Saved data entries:
(* ===== verification/Base64.v ===== *)
(** * Base64 ([src/lib/b64_decode.c])

    The input is the list of its bytes; the output buffer is the list of the
    bytes written to it. *)

From S2P Require Import Prelude.

(** The translation table, as character codes. *)
Definition cd64 : list Z :=
  [124; 36; 36; 36; 125; 114; 115; 116; 117; 118; 119; 120; 121; 122; 123; 36; 36; 36; 36;
   36; 36; 36; 62; 63; 64; 65; 66; 67; 68; 69; 70; 71; 72; 73; 74; 75; 76; 77; 78; 79; 80;
   81; 82; 83; 84; 85; 86; 87; 36; 36; 36; 36; 36; 36; 88; 89; 90; 91; 92; 93; 94; 95; 96;
   97; 98; 99; 100; 101; 102; 103; 104; 105; 106; 107; 108; 109; 110; 111; 112; 113].

Definition isalnum (c : Z) : bool :=
  ((97 <=? c) && (c <=? 122)) || ((65 <=? c) && (c <=? 90)) || ((48 <=? c) && (c <=? 57)).

(** The next character and the rest of the input: 0 at the end, -1 for a
    character that does not belong there. *)
Fixpoint get_next_char (input : list Z) : Z * list Z :=
  match input with
  | [] => (0, [])
  | c :: rest =>
      if (c =? 61) || (c =? 0x0a) || (c =? 0x0d) then get_next_char rest
      else if negb (isalnum c) && negb (c =? 43) && negb (c =? 47) then (-1, rest)
      else (c, rest)
  end.

(** One six-bit value: the new [interim] and [bit_count], and the bytes output. *)
Definition add_sextet (interim bit_count v : Z) : Z * Z * list Z :=
  if 2 <=? bit_count then
    let remaining_bits := 8 - bit_count in
    let interim := u32 (Z.shiftl interim remaining_bits) in
    let interim := Z.lor interim (Z.shiftr v (6 - remaining_bits)) in
    (v, bit_count - 2, [Z.land interim 0xff])
  else (Z.lor (u32 (Z.shiftl interim 6)) v, bit_count + 6, []).

(** Each round but the last takes a character; [fuel] is the length plus one. *)
Fixpoint decode_loop (fuel : nat) (input : list Z) (interim bit_count : Z) (output : list Z)
    : option (Z * list Z) :=
  match fuel with
  | O => None
  | S fuel' =>
      let '(v, rest) := get_next_char input in
      if v <? 0 then Some (0, output)
      else if v =? 0 then Some (Z.of_nat (length output), output)
      else
        let v := nth (Z.to_nat (v - 43)) cd64 0 - 62 in
        let '(interim, bit_count, out) := add_sextet interim bit_count v in
        decode_loop fuel' rest interim bit_count (output ++ out)
  end.

(** The size returned and the bytes written. *)
Definition b64_decode (input : list Z) : option (Z * list Z) :=
  decode_loop (S (length input)) input 0 0 [].

(** ** The encoding *)

Definition alphabet : list Z := map Z.of_nat (seq 65 26 ++ seq 97 26 ++ seq 48 10 ++ [43; 47])%nat.
Definition letter (v : Z) : Z := nth (Z.to_nat v) alphabet 0.

(** Three bytes are four values; the last one or two bytes are two or three. *)
Fixpoint sextets (l : list Z) : list Z :=
  match l with
  | a :: b :: c :: l' =>
      a / 4 :: a mod 4 * 16 + b / 16 :: b mod 16 * 4 + c / 64 :: c mod 64 :: sextets l'
  | [a; b] => [a / 4; a mod 4 * 16 + b / 16; b mod 16 * 4]
  | [a] => [a / 4; a mod 4 * 16]
  | [] => []
  end.

(** Padding and line breaks. *)
Definition ignored (c : Z) : bool := (c =? 61) || (c =? 0x0a) || (c =? 0x0d).
Definition valid (c : Z) : bool := isalnum c || (c =? 43) || (c =? 47).

Lemma letter_facts v : 0 <= v < 64 ->
  valid (letter v) = true /\ ignored (letter v) = false /\
  nth (Z.to_nat (letter v - 43)) cd64 0 - 62 = v.
Proof.
  intros Hv. assert (H : all_below 64 (fun v => valid (letter v) && negb (ignored (letter v)) &&
    (nth (Z.to_nat (letter v - 43)) cd64 0 - 62 =? v)) = true) by (by vm_compute).
  apply (all_below_spec 64 _ v) in H; [|done]. cbv beta in H. bool_to_prop. auto.
Qed.

(** Every character accepted has a value of six bits, inside the table. *)
Lemma valid_value c : is_byte c -> valid c = true ->
  (Z.to_nat (c - 43) < length cd64)%nat /\ 43 <= c /\
  0 <= nth (Z.to_nat (c - 43)) cd64 0 - 62 < 64.
Proof.
  intros Hc Hv. assert (H : all_below 256 (fun c => negb (valid c) ||
    ((c - 43 <? 80) && (43 <=? c) && (0 <=? nth (Z.to_nat (c - 43)) cd64 0 - 62) &&
     (nth (Z.to_nat (c - 43)) cd64 0 - 62 <? 64))) = true) by (by vm_compute).
  apply (all_below_spec 256 _ c) in H; [|exact Hc]. cbv beta in H. rewrite Hv in H. cbn [negb orb] in H.
  bool_to_prop. change (length cd64) with 80%nat. lia.
Qed.

(** ** Decoding as a walk over values *)

Fixpoint run (vs : list Z) (interim bit_count : Z) : list Z :=
  match vs with
  | [] => []
  | v :: vs' => let '(i, b, out) := add_sextet interim bit_count v in out ++ run vs' i b
  end.

Definition value (c : Z) : Z := nth (Z.to_nat (c - 43)) cd64 0 - 62.
Definition significant (l : list Z) : list Z := List.filter (fun c => negb (ignored c)) l.

Lemma decode_loop_ok fuel : forall input interim bit_count output,
  (length input < fuel)%nat -> Forall is_byte input -> forallb valid (significant input) = true ->
  decode_loop fuel input interim bit_count output =
  let out := output ++ run (map value (significant input)) interim bit_count in
  Some (Z.of_nat (length out), out).
Proof.
  induction fuel as [|fuel IH]; intros input interim bit_count output Hf Hb Hv; [lia|].
  cbn [decode_loop]. revert Hf Hb Hv.
  induction input as [|c input IHin]; intros Hf Hb Hv; [simpl; by rewrite app_nil_r|].
  inversion Hb as [|? ? Hc Hb']; subst. cbn [get_next_char significant List.filter] in *.
  destruct (ignored c) eqn:Ei; unfold ignored in Ei; rewrite Ei; cbn [negb] in *.
  - apply IHin; [simpl in Hf; lia|done|done].
  - cbn [forallb] in Hv. apply andb_true_iff in Hv as [Hvc Hv].
    destruct (valid_value c Hc Hvc) as (_ & H43 & Hval).
    unfold valid in Hvc.
    assert (negb (isalnum c) && negb (c =? 43) && negb (c =? 47) = false) as ->.
    { destruct (isalnum c), (c =? 43), (c =? 47); done. }
    destruct (c <? 0) eqn:E1; bool_to_prop; [lia|]. destruct (c =? 0) eqn:E2; bool_to_prop; [lia|].
    cbn [map run]. fold (value c).
    destruct (add_sextet interim bit_count (value c)) as [[i b] out].
    rewrite IH; [|simpl in Hf; lia|done|done]. cbv zeta. by rewrite app_assoc.
Qed.

(** Where nothing may be: the size is 0. *)
Lemma decode_loop_bad fuel : forall input interim bit_count output,
  (length input < fuel)%nat -> Forall is_byte input -> forallb valid (significant input) = false ->
  exists out, decode_loop fuel input interim bit_count output = Some (0, out).
Proof.
  induction fuel as [|fuel IH]; intros input interim bit_count output Hf Hb Hv; [lia|].
  cbn [decode_loop]. revert Hf Hb Hv.
  induction input as [|c input IHin]; intros Hf Hb Hv; [done|].
  inversion Hb as [|? ? Hc Hb']; subst. cbn [get_next_char significant List.filter] in *.
  destruct (ignored c) eqn:Ei; unfold ignored in Ei; rewrite Ei; cbn [negb] in *.
  - apply IHin; [simpl in Hf; lia|done|done].
  - cbn [forallb] in Hv. unfold is_byte in Hc.
    destruct (negb (isalnum c) && negb (c =? 43) && negb (c =? 47)) eqn:E0; [by eexists|].
    assert (Hvc : valid c = true).
    { unfold valid. destruct (isalnum c), (c =? 43), (c =? 47); done. }
    rewrite Hvc in Hv. destruct (valid_value c Hc Hvc) as (_ & H43 & _).
    destruct (c <? 0) eqn:E1; bool_to_prop; [lia|]. destruct (c =? 0) eqn:E2; bool_to_prop; [lia|].
    destruct (add_sextet _ _ _) as [[i b] out]. apply IH; [simpl in Hf; lia|done|done].
Qed.

(** The state machine on values. *)
Lemma add_0 h v : 0 <= h < 64 -> 0 <= v < 64 -> add_sextet h 0 v = (h * 64 + v, 6, []).
Proof.
  intros Hh Hv. unfold add_sextet. cbn [Z.leb Z.compare Z.add]. rewrite Z.shiftl_mul_pow2 by lia.
  rewrite u32_small by lia. rewrite (lor_add _ _ 6) by (lia || by eexists). done.
Qed.

Lemma add_k i k v : 0 <= i < 4096 -> 2 <= k <= 6 -> 0 <= v < 64 ->
  add_sextet i k v = (v, k - 2, [(i * 2 ^ (8 - k) + v / 2 ^ (k - 2)) mod 256]).
Proof.
  intros Hi Hk Hv. unfold add_sextet. destruct (2 <=? k) eqn:E; bool_to_prop; [|lia].
  rewrite Z.shiftl_mul_pow2 by lia. pose proof (pow2_le_pow2 (8 - k) 6 ltac:(lia)).
  rewrite u32_small by nia. rewrite Z.shiftr_div_pow2 by lia.
  replace (6 - (8 - k)) with (k - 2) by lia.
  pose proof (Z.pow_pos_nonneg 2 (k - 2) ltac:(lia) ltac:(lia)).
  rewrite (lor_add _ _ (8 - k)).
  - change 0xff with (2 ^ 8 - 1). by rewrite land_low_mask by lia.
  - lia.
  - split; [apply Z.div_pos; lia|]. apply Z.div_lt_upper_bound; [lia|].
    rewrite <- Z.pow_add_r by lia. replace (k - 2 + (8 - k)) with 6 by lia. lia.
  - by exists i.
Qed.

Local Ltac Zify.zify_post_hook ::= Z.to_euclidean_division_equations.

Lemma run_0 h v vs : 0 <= h < 64 -> 0 <= v < 64 -> run (v :: vs) h 0 = run vs (h * 64 + v) 6.
Proof. intros. cbn [run]. by rewrite add_0. Qed.

Lemma run_k i k v vs : 0 <= i < 4096 -> 2 <= k <= 6 -> 0 <= v < 64 ->
  run (v :: vs) i k = (i * 2 ^ (8 - k) + v / 2 ^ (k - 2)) mod 256 :: run vs v (k - 2).
Proof. intros. cbn [run]. by rewrite add_k. Qed.

Lemma first_byte h a s : is_byte a -> 0 <= s < 16 ->
  ((h * 64 + a / 4) * 2 ^ (8 - 6) + (a mod 4 * 16 + s) / 2 ^ (6 - 2)) mod 256 = a.
Proof.
  unfold is_byte. intros Ha Hs. change (2 ^ (8 - 6)) with 4. change (2 ^ (6 - 2)) with 16.
  rewrite Z.div_add_l by lia. rewrite (Z.div_small s) by lia.
  replace ((h * 64 + a / 4) * 4 + (a mod 4 + 0)) with (a + h * 256) by lia.
  rewrite Z.mod_add by lia. by apply Z.mod_small.
Qed.

Lemma second_byte a b s : is_byte b -> 0 <= s < 4 ->
  ((a * 16 + b / 16) * 2 ^ (8 - 4) + (b mod 16 * 4 + s) / 2 ^ (4 - 2)) mod 256 = b.
Proof.
  unfold is_byte. intros Hb Hs. change (2 ^ (8 - 4)) with 16. change (2 ^ (4 - 2)) with 4.
  rewrite Z.div_add_l by lia. rewrite (Z.div_small s) by lia.
  replace ((a * 16 + b / 16) * 16 + (b mod 16 + 0)) with (b + a * 256) by lia.
  rewrite Z.mod_add by lia. by apply Z.mod_small.
Qed.

Lemma third_byte b c : is_byte c ->
  ((b * 4 + c / 64) * 2 ^ (8 - 2) + c mod 64 / 2 ^ (2 - 2)) mod 256 = c.
Proof.
  unfold is_byte. intros Hc. change (2 ^ (8 - 2)) with 64. change (2 ^ (2 - 2)) with 1.
  rewrite Z.div_1_r. replace ((b * 4 + c / 64) * 64 + c mod 64) with (c + b * 256) by lia.
  rewrite Z.mod_add by lia. by apply Z.mod_small.
Qed.

Lemma sextets_step a b h s vs : is_byte a -> 0 <= h < 64 -> 0 <= s < 16 -> b = a mod 4 * 16 + s ->
  run (a / 4 :: b :: vs) h 0 = a :: run vs b 4.
Proof.
  intros Ha Hh Hs ->. pose proof Ha as Ha'. unfold is_byte in Ha'.
  rewrite run_0, run_k by lia.
  by rewrite first_byte.
Qed.

(** Decoding the values of an encoding gives the bytes back. *)
Lemma run_sextets n : forall l h, (length l <= n)%nat -> Forall is_byte l -> 0 <= h < 64 ->
  run (sextets l) h 0 = l.
Proof.
  induction n as [|n IH]; intros l h Hn Hl Hh; [by destruct l; [|simpl in Hn; lia]|].
  destruct l as [|a [|b [|c l]]]; [done|..]; repeat (apply Forall_cons in Hl as [? Hl]); cbn [sextets].
  - by rewrite (sextets_step a (a mod 4 * 16) h 0) by (done || lia).
  - pose proof (conj H H0) as Hab. unfold is_byte in Hab.
    rewrite (sextets_step a _ h (b / 16)) by (done || lia). f_equal.
    rewrite run_k by lia.
    rewrite <- (Z.add_0_r (b mod 16 * 4)). by rewrite second_byte.
  - pose proof (conj H (conj H0 H1)) as Habc. unfold is_byte in Habc.
    rewrite (sextets_step a _ h (b / 16)) by (done || lia). f_equal.
    rewrite run_k by lia.
    rewrite second_byte by (done || lia). f_equal.
    change (4 - 2) with 2. rewrite run_k by lia.
    rewrite third_byte by done. change (2 - 2) with 0. f_equal.
    apply IH; [simpl in Hn; lia|done|lia].
Qed.

Lemma sextets_range n : forall l, (length l <= n)%nat -> Forall is_byte l ->
  Forall (fun v => 0 <= v < 64) (sextets l).
Proof.
  unfold is_byte. induction n as [|n IH]; intros l Hn Hl; [by destruct l; [|simpl in Hn; lia]|].
  destruct l as [|a [|b [|c l]]]; [done|..]; repeat (apply Forall_cons in Hl as [? Hl]); cbn [sextets];
    repeat (apply Forall_cons; split; [lia|]); try constructor.
  apply IH; [simpl in Hn; lia|done].
Qed.

Lemma letters_valid vs : Forall (fun v => 0 <= v < 64) vs ->
  forallb valid (map letter vs) = true /\ map value (map letter vs) = vs.
Proof.
  induction 1 as [|v vs Hv _ [IH1 IH2]]; [done|]. destruct (letter_facts v Hv) as (H1 & _ & H3).
  cbn [map forallb]. rewrite H1, IH1, IH2. split; [done|]. f_equal. exact H3.
Qed.

(** The bytes output are six bits per value, rounded down to bytes. *)
Lemma run_length vs : forall i k, Forall (fun v => 0 <= v < 64) vs -> k ∈ [0; 2; 4; 6] ->
  Z.of_nat (length (run vs i k)) = (6 * Z.of_nat (length vs) + k) / 8.
Proof.
  induction vs as [|v vs IH]; intros i k Hvs Hk.
  { apply list_elem_of_In in Hk. simpl in Hk. cbn [run length]. lia. }
  apply Forall_cons in Hvs as [Hv Hvs]. cbn [run]. unfold add_sextet.
  apply list_elem_of_In in Hk. simpl in Hk.
  destruct (2 <=? k) eqn:E; bool_to_prop; rewrite length_app, Nat2Z.inj_add, IH; try done;
    try (apply list_elem_of_In; simpl; lia); cbn [length]; lia.
Qed.

(** Base64 decoding inverts the encoding: a stream whose characters other
    than [=] and line breaks spell the encoding of a byte list, with padding
    and line breaks anywhere, decodes to that list and its length.  Any
    stream of base64 characters decodes to six bits per character, rounded down
    to whole bytes; a stream with any other character has size 0. *)
Theorem b64_decode_correct (input : list Z) (Hin : Forall is_byte input) :
  (forall l, Forall is_byte l -> significant input = map letter (sextets l) ->
     b64_decode input = Some (Z.of_nat (length l), l)) /\
  (forallb valid (significant input) = true ->
     exists out, b64_decode input = Some (6 * Z.of_nat (length (significant input)) / 8, out) /\
       Z.of_nat (length out) = 6 * Z.of_nat (length (significant input)) / 8) /\
  (forallb valid (significant input) = false -> exists out, b64_decode input = Some (0, out)).
Proof.
  unfold b64_decode. split; [|split].
  - intros l Hl E. pose proof (sextets_range _ l (le_n _) Hl) as Hr.
    destruct (letters_valid _ Hr) as [Hv Hm].
    rewrite decode_loop_ok by (lia || done || by rewrite E). cbv zeta.
    by rewrite E, Hm, (run_sextets _ l 0 (le_n _) Hl) by lia.
  - intros Hv. rewrite decode_loop_ok by (lia || done). cbv zeta. cbn [app].
    assert (E : Z.of_nat (length (run (map value (significant input)) 0 0)) =
                6 * Z.of_nat (length (significant input)) / 8).
    { rewrite run_length, length_map, Z.add_0_r; [done| |apply list_elem_of_here].
      apply List.Forall_forall. intros v Hi. apply in_map_iff in Hi as (c & <- & Hi).
      rewrite forallb_forall in Hv. pose proof (Hv _ Hi). apply List.filter_In in Hi as [Hi _].
      rewrite List.Forall_forall in Hin. by apply valid_value; [apply Hin|]. }
    eexists. by rewrite E.
  - apply decode_loop_bad; [lia|done].
Qed.

(** ["TWFu=\nTQ=="] is ["ManM"]. *)
Definition man_text : list Z := [84; 87; 70; 117; 61; 10; 84; 81; 61; 61].

Lemma b64_decode_witness :
  b64_decode man_text = Some (4, [77; 97; 110; 77]) /\
  exists out, b64_decode [84; 36] = Some (0, out).
Proof.
  assert (H1 : Forall is_byte man_text) by (repeat constructor; lia).
  assert (H2 : Forall is_byte [84; 36]) by (repeat constructor; lia).
  split.
  - destruct (b64_decode_correct man_text H1) as [H _].
    apply (H [77; 97; 110; 77]); [repeat constructor; lia|reflexivity].
  - apply (b64_decode_correct [84; 36] H2). reflexivity.
Defined.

▸ **WHAT IS EXPECTED**:
Write out exactly the lines that fall from the line with "- split; [apply" to the line with "unfold is_byte. intros Ha" in the records above, keeping both ends.

▸ **YOUR SOLUTION**:
  - split; [apply Z.div_pos; lia|]. apply Z.div_lt_upper_bound; [lia|].
    rewrite <- Z.pow_add_r by lia. replace (k - 2 + (8 - k)) with 6 by lia. lia.
  - by exists i.
Qed.

Local Ltac Zify.zify_post_hook ::= Z.to_euclidean_division_equations.

Lemma run_0 h v vs : 0 <= h < 64 -> 0 <= v < 64 -> run (v :: vs) h 0 = run vs (h * 64 + v) 6.
Proof. intros. cbn [run]. by rewrite add_0. Qed.

Lemma run_k i k v vs : 0 <= i < 4096 -> 2 <= k <= 6 -> 0 <= v < 64 ->
  run (v :: vs) i k = (i * 2 ^ (8 - k) + v / 2 ^ (k - 2)) mod 256 :: run vs v (k - 2).
Proof. intros. cbn [run]. by rewrite add_k. Qed.

Lemma first_byte h a s : is_byte a -> 0 <= s < 16 ->
  ((h * 64 + a / 4) * 2 ^ (8 - 6) + (a mod 4 * 16 + s) / 2 ^ (6 - 2)) mod 256 = a.
Proof.
  unfold is_byte. intros Ha Hs. change (2 ^ (8 - 6)) with 4. change (2 ^ (6 - 2)) with 16.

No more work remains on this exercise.